Rotational Frame Transformations

In summary, the conversation discusses the transformation of velocity components in a rotating reference frame. The method described assumes that the velocity components are the same in both frames, but this is not the case. A more advanced approach is needed, such as transforming the velocity components into the stationary frame and then back into the rotating frame. The conversation also includes links to related web pages and a PDF file for further understanding.
  • #1
LAP3141
19
4
Consider a rotating disk with the center at the origin of a stationary Cartesian coordinate system, (x, y).

At t = 0, on the circumference of the disk, someone/something shoots a particle with constant velocity components Dvx, Dvy (where the D indicates the rotating disk).

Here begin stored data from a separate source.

(** C2 fails on the code: join-groups joins every room it is asked for.
    Dana is a volunteer with no membership row for group 7, and
    [canAccessGroup] denies her; yet after her join-groups the room is in
    her set of [userRooms], her socket is in the room, and she receives
    the new-message that Amina's send-message broadcasts there. *)
Lemma non_member_joins_and_receives :
  let st1 := on_join_groups Sample.dana_socket [7] Sample.server0 in
  let out := snd (on_send_message Sample.amina_socket 200
                    (Some Sample.hello_data) st1) in
  u_role Sample.dana = "volunteer"
  /\ fst (Auth.canAccessGroup no_fault 5 7 "read" (start Sample.db0)) = Ok false
  /\ userRooms st1 !! 5 = Some {[7]}
  /\ 7 ∈ rooms_of st1 "s-dana"
  /\ List.map (receives st1 "s-dana") out = [true; false].
Proof.
  split; [reflexivity|]. split; [reflexivity|].
  split; [vm_compute; reflexivity|].
  split; [vm_compute; set_solver|].
  vm_compute. reflexivity.
Qed.

End ServerFacts.

(** ** The offline queue *)

Module QueueFacts.
Import Store Offline QueueInvariants.

(** *** The object store *)

Lemma delete_In id l x :
  In x (store_delete id l) <-> In x l /\ e_id x <> id.
Proof.
  unfold store_delete. rewrite filter_In, negb_true_iff, Z.eqb_neq. reflexivity.
Qed.

Lemma delete_ids id l i :
  In i (ids (store_delete id l)) <-> In i (ids l) /\ i <> id.
Proof.
  unfold ids. rewrite !in_map_iff. split.
  - intros (x & <- & Hx). apply delete_In in Hx as [Hx Hne].
    split; [exists x; now split | exact Hne].
  - intros [(x & <- & Hx) Hne]. exists x. split; [reflexivity|].
    apply delete_In. now split.
Qed.

Lemma sorted_tail_gt a l :
  StronglySorted Z.lt (ids (a :: l)) -> forall x, In x l -> e_id a < e_id x.
Proof.
  intros H x Hx. simpl in H. apply StronglySorted_inv in H as [_ H].
  rewrite List.Forall_forall in H. apply H. unfold ids. now apply in_map.
Qed.

Lemma sorted_NoDup l : StronglySorted Z.lt (ids l) -> List.NoDup (ids l).
Proof.
  induction l as [|a l IH]; simpl; intros H; [constructor|].
  pose proof (sorted_tail_gt _ _ H) as Hgt.
  apply StronglySorted_inv in H as [Hs _]. constructor; [|now apply IH].
  intros Hin. unfold ids in Hin. apply in_map_iff in Hin as (x & Hx & Hin).
  specialize (Hgt x Hin). lia.
Qed.

Lemma delete_sorted id l :
  StronglySorted Z.lt (ids l) -> StronglySorted Z.lt (ids (store_delete id l)).
Proof.
  induction l as [|a l IH]; simpl; intros H; [constructor|].
  pose proof (sorted_tail_gt _ _ H) as Hgt.
  apply StronglySorted_inv in H as [Hs _].
  destruct (negb (e_id a =? id)); simpl; [|now apply IH].
  constructor; [now apply IH|].
  apply List.Forall_forall. intros i Hi. apply delete_ids in Hi as [Hi _].
  unfold ids in Hi. apply in_map_iff in Hi as (x & <- & Hx). now apply Hgt.
Qed.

Also at time t=0, the disk coordinate of the shooter lines up with the Cartesian (R, 0) coordinate.

Thus, the initial points are the same for both frames:
(x0, y0) = (Dx0, Dy0) = (R, 0).

Also the initial, and constant, velocity components are equal in both frames:
[vx0, vy0] = [Dvx0, Dxy0].

In the Cartesian frame, the particle trajectory is a straight line:
x = x0 + vx0 * t
y = y0 + vy0 * t

However, if I transform this Cartesian (or inertial) trajectory into the rotating frame using the matrix:

| cos(w*t) sin(w*t) |
| -sin(w*t) cos(w*t) |

where w is the angular rotation velocity, I do not get the expected trajectory as seen in the rotating frame. I get a curved trajectory but the trajectory is not what is should be.

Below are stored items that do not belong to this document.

(** The position of [x] relative to [m * 2^e], as SpecFloat's [location]
    records it: on it, or strictly between it and [(m + 1) * 2^e], below, at
    or above the middle. *)
Definition inbetween (m e : Z) (x : R) (l : location) : Prop :=
  match l with
  | loc_Exact => x = F2R m e
  | loc_Inexact c =>
      F2R m e < x < F2R (m + 1) e ∧ cmp_spec c (2 * x) (F2R (2 * m + 1) e)
  end.

(** A positive mantissa at the exponent [fexp] gives to its binade. *)
Definition canonical (m e : Z) : Prop :=
  (0 < m)%Z ∧ fexp prec emax (Zdigits2 m + e) = e.

(** The nonnegative numbers of the format, without the bound on the
    exponent. *)
Definition in_format (v : R) : Prop :=
  v = 0 ∨ ∃ m e, canonical m e ∧ v = F2R m e.

(** [v] is a number of the format nearest to [x]. *)
Definition nearest (x v : R) : Prop :=
  in_format v ∧ ∀ g, in_format g -> Rabs (v - x) <= Rabs (g - x).

(** The mantissa and exponent [binary_round_aux] settles on before it
    checks for overflow. *)
Definition round_mantissa (m e : Z) (l : location) : Z * Z :=
  let r1 := shr_fexp prec emax m e l in
  let r2 := shr_fexp prec emax
              (round_nearest_even (shr_m r1.1) (loc_of_shr_record r1.1)) r1.2 loc_Exact in
  (shr_m r2.1, r2.2).

(** The real number a finite float stands for. *)
Definition SF2R (x : spec_float) : R :=
  match x with
  | S754_finite s m e => F2R (cond_Zopp s (Z.pos m)) e
  | _ => 0
  end.

(** What [binary_round_aux] returns for the mantissa and exponent it has
    settled on. *)
Definition result_of (m e : Z) (z : spec_float) : Prop :=
  match m with
  | Z0 => ∃ s, z = S754_zero s
  | Zpos p =>
      z = if (e <=? emax - prec)%Z then S754_finite false p e else S754_infinity false
  | Zneg _ => False
  end.

(** Ties go to the even mantissa: when [x] is halfway between a number with
    an odd mantissa and the next one, [v] is the next one. *)
Definition ties_to_even (x v : R) : Prop :=
  ∀ j e, canonical j e -> Z.odd j = true ->
    2 * x = F2R (2 * j + 1) e -> v = F2R (j + 1) e.

(** [z] is the (possibly overflowed) rounding of the nonnegative number [x]. *)
Definition rounds (x : R) (z : spec_float) : Prop :=
  ∃ m e, (m = 0%Z ∨ canonical m e) ∧ nearest x (F2R m e) ∧ result_of m e z
         ∧ ties_to_even x (F2R m e).

(** The real value of a float, and finiteness. *)
Definition B2R (a : float) : R := SF2R (Prim2SF a).

(** Neither an infinity nor NaN. *)
Definition finite64 (a : float) : Prop := finite_or_zero (Prim2SF a).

The initial velocity has to also be transformed, but since the initial velocity is the same in both frames, and since the velocity is constant, I don't understand intuitively why this is so.
 
Physics news on Phys.org
  • #2
LAP3141 said:
Summary: Why does a constant velocity have to be transformed when dealing with rotating reference frames?

Consider a rotating disk with the center at the origin of a stationary Cartesian coordinate system, (x, y).

At t = 0, on the circumference of the disk, someone/something shoots a particle with constant velocity components Dvx, Dvy (where the D indicates the rotating disk). Also at time t=0, the disk coordinate of the shooter lines up with the Cartesian (R, 0) coordinate.

Thus, the initial points are the same for both frames:
(x0, y0) = (Dx0, Dy0) = (R, 0).

Also the initial, and constant, velocity components are equal in both frames:
[vx0, vy0] = [Dvx0, Dxy0].

In the Cartesian frame, the particle trajectory is a straight line:
x = x0 + vx0 * t
y = y0 + vy0 * t

However, if I transform this Cartesian (or inertial) trajectory into the rotating frame using the matrix:

| cos(w*t) sin(w*t) |
| -sin(w*t) cos(w*t) |

where w is the angular rotation velocity, I do not get the expected trajectory as seen in the rotating frame. I get a curved trajectory but the trajectory is not what is should be.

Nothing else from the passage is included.